Roland Mihae, Markaki Ioanna, Arnberg Fabian, Klironomos Stefanos, Sjöstrand Christina
Department of Clinical Sciences, Danderyd Hospital, Karolinska Institutet, Stockholm, Sweden.
Department of Clinical Neuroscience, Karolinska Institutet, Stockholm, Sweden.
Front Neurol. 2025 Mar 13;16:1549537. doi: 10.3389/fneur.2025.1549537. eCollection 2025.
Determining the prevalence of large vessel occlusions (LVOs) is important for planning and accessing mechanical thrombectomy treatment. Previous estimates vary greatly in studies, which might be related to different inclusion criteria and/or selection bias. In this cohort study, we aimed to determine the presence of LVO in an unselected, i.e., untriaged, hospital-based stroke cohort in Sweden.
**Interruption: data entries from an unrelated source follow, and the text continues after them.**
(** The handler a command goes to. *)
Fixpoint handler_for (hs : list (Z * option ptz_comand_handle)) (cmd : Z)
  : option ptz_comand_handle :=
  match hs with
  | [] => None
  | (id, cb) :: hs' =>
      if id =? cmd then match cb with Some f => Some f | None => handler_for hs' cmd end
      else handler_for hs' cmd
  end.

Definition run_handler (h : option ptz_comand_handle) (lmsg : ptz_protocol_msg) (s : S)
  : option S :=
  match h with Some f => '(_, s) ← f lmsg s; Some s | None => Some s end.

Lemma ptz_dispatch_spec fuel h p l hs lmsg s :
  is_list h p l ->
  Forall2 (λ a x, exists n, h !! a = Some n /\ (msg_id n, cbk n) = x) l hs ->
  (length l <= fuel)%nat ->
  ptz_dispatch fuel h p lmsg s = run_handler (handler_for hs (command lmsg)) lmsg s.
Proof.
  intros El Hs. revert fuel p El. induction Hs as [|a x l hs (n & Hn & <-) _ IH];
    intros fuel p El Hf.
  - cbn in El. subst p. by destruct fuel.
  - destruct El as (-> & n' & Hn' & El). rewrite Hn in Hn'. injection Hn' as <-.
    destruct fuel as [|fuel]; [cbn in Hf; lia|]. cbn [ptz_dispatch handler_for].
    rewrite Hn. cbn [mbind option_bind].
    destruct (msg_id n =? command lmsg); [destruct (cbk n); [done|]|]; apply IH; try done;
      cbn in Hf; lia.
Qed.

Lemma ptz_last_spec fuel h a l :
  is_list h (Some a) l -> (length l <= Datatypes.S fuel)%nat ->
  exists l0 z n, l = l0 ++ [z] /\ ptz_last fuel h a = Some z /\ h !! z = Some n
    /\ pz_next n = None.
Proof.
  revert a l. induction fuel as [|fuel IH]; intros a l El Hf;
    (destruct l as [|b l]; [discriminate El|]); destruct El as ([= <-] & n & Hn & El);
    cbn [ptz_last]; rewrite Hn; cbn [mbind option_bind ln_next ptz_linked] in *;
    destruct (pz_next n) as [c|] eqn:Ec.
  - destruct l as [|? ?]; [discriminate El|cbn in Hf; lia].
  - destruct l as [|? ?]; [|by destruct El]. exists [], a, n. done.
  - destruct (IH c l El) as (l0 & z & nz & -> & Hw & Hz & Hnz); [cbn in Hf; lia|].
    exists (a :: l0), z, nz. done.
  - destruct l as [|? ?]; [|by destruct El]. exists [], a, n. done.
Qed.
End link.

Arguments ptz_comand_handle : clear implicits.
Arguments eth_link_ptz_list : clear implicits.
Arguments ptz_link : clear implicits.

Lemma ptz_free_all_spec {S} fuel (h : gmap nat (eth_link_ptz_list S)) p l :
  is_list h p l -> (length l <= fuel)%nat ->
  exists h', ptz_free_all fuel h p = Some h' /\ (forall a, a ∈ l -> h' !! a = None)
    /\ (forall a, a ∉ l -> h' !! a = h !! a).
Proof.
  revert fuel h p. induction l as [|a l IH]; intros fuel h p El Hf.
  - cbn in El. subst p. exists h. split; [by destruct fuel|]. split; [set_solver|done].
  - pose proof (is_list_NoDup _ _ _ El) as [Ha Hd]%NoDup_cons.
    destruct El as (-> & n & Hn & El). destruct fuel as [|fuel]; [cbn in Hf; lia|].
    cbn [ptz_free_all]. rewrite Hn. cbn [mbind option_bind].
    destruct (IH fuel (delete a h) (pz_next n)) as (h' & -> & Hin & Hout);
      [|cbn in Hf; lia|].
    + eapply lseg_ext; [|exact El]. intros b Hb. rewrite lookup_delete_ne; [done|].
      by intros ->.
    + exists h'. split; [done|]. split.
      * intros b [->|Hb]%elem_of_cons; [rewrite Hout, lookup_delete_eq; done|by apply Hin].
      * intros b [Hne Hb]%not_elem_of_cons. rewrite Hout, lookup_delete_ne; done.
Qed.

Lemma send_package_spec {S} send cmd payload tail tv (s : S) :
  0 <= cmd < 4294967296 -> bytes_ok payload -> Zlen payload <= 1000000 ->
  send_ptz_package send {| command := cmd; msglen := Zlen payload; msg := Some (payload ++ tail) |} tv s
  = if decide (Zlen payload + 36 <= PTZ_PACKAGE_MAX_LEN) then
      s ← send (ptz_message cmd (u64 (tv_sec tv * 1000 + tv_usec tv / 1000)) payload) s; Some (0, s)
    else None.
Proof.
  intros Hc Hp Hl. unfold send_ptz_package. cbn [msg command msglen mbind option_bind].
  assert (Zlen (replicate (Z.to_nat PTZ_PACKAGE_MAX_LEN) 0) = PTZ_PACKAGE_MAX_LEN) as Hpac
    by by_eval.
  destruct (decide _) as [Hfit|Hfit].
  - rewrite ptz_protocol_package_spec by (rewrite ?Hpac; unfold PTZ_PACKAGE_MAX_LEN in *; done || lia).
    cbn [mbind option_bind]. by rewrite ld_bytes_prefix by apply Zlen_ptz_message.
  - rewrite ptz_protocol_package_overflow by (rewrite ?Hpac; done || lia). done.
Qed.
Stroke patients treated at Karolinska Huddinge University Hospital were consecutively collected during the years 2008 through 2015, identified by an ICD-10 diagnosis of ischemic stroke (I63). Patients with LVO were selected through radiology reports indicating LVO.
A total of 3,152 consecutive patient events had received a diagnosis of ischemic stroke during the study period. A total of 356 occlusion events were found in the internal carotid artery, the first two segments of the middle cerebral artery (M1, M2), and anterior cerebral artery (A1, A2), the vertebral artery, basilar artery and the first two segments of the posterior cerebral artery (P1, P2). This resulted in an LVO prevalence of 11.3% in this cohort. Seventy-six percent of occlusions were located in the anterior circulation, and 24% in the posterior circulation. The most frequent occluded vessel was M1 ( = 166, 39%).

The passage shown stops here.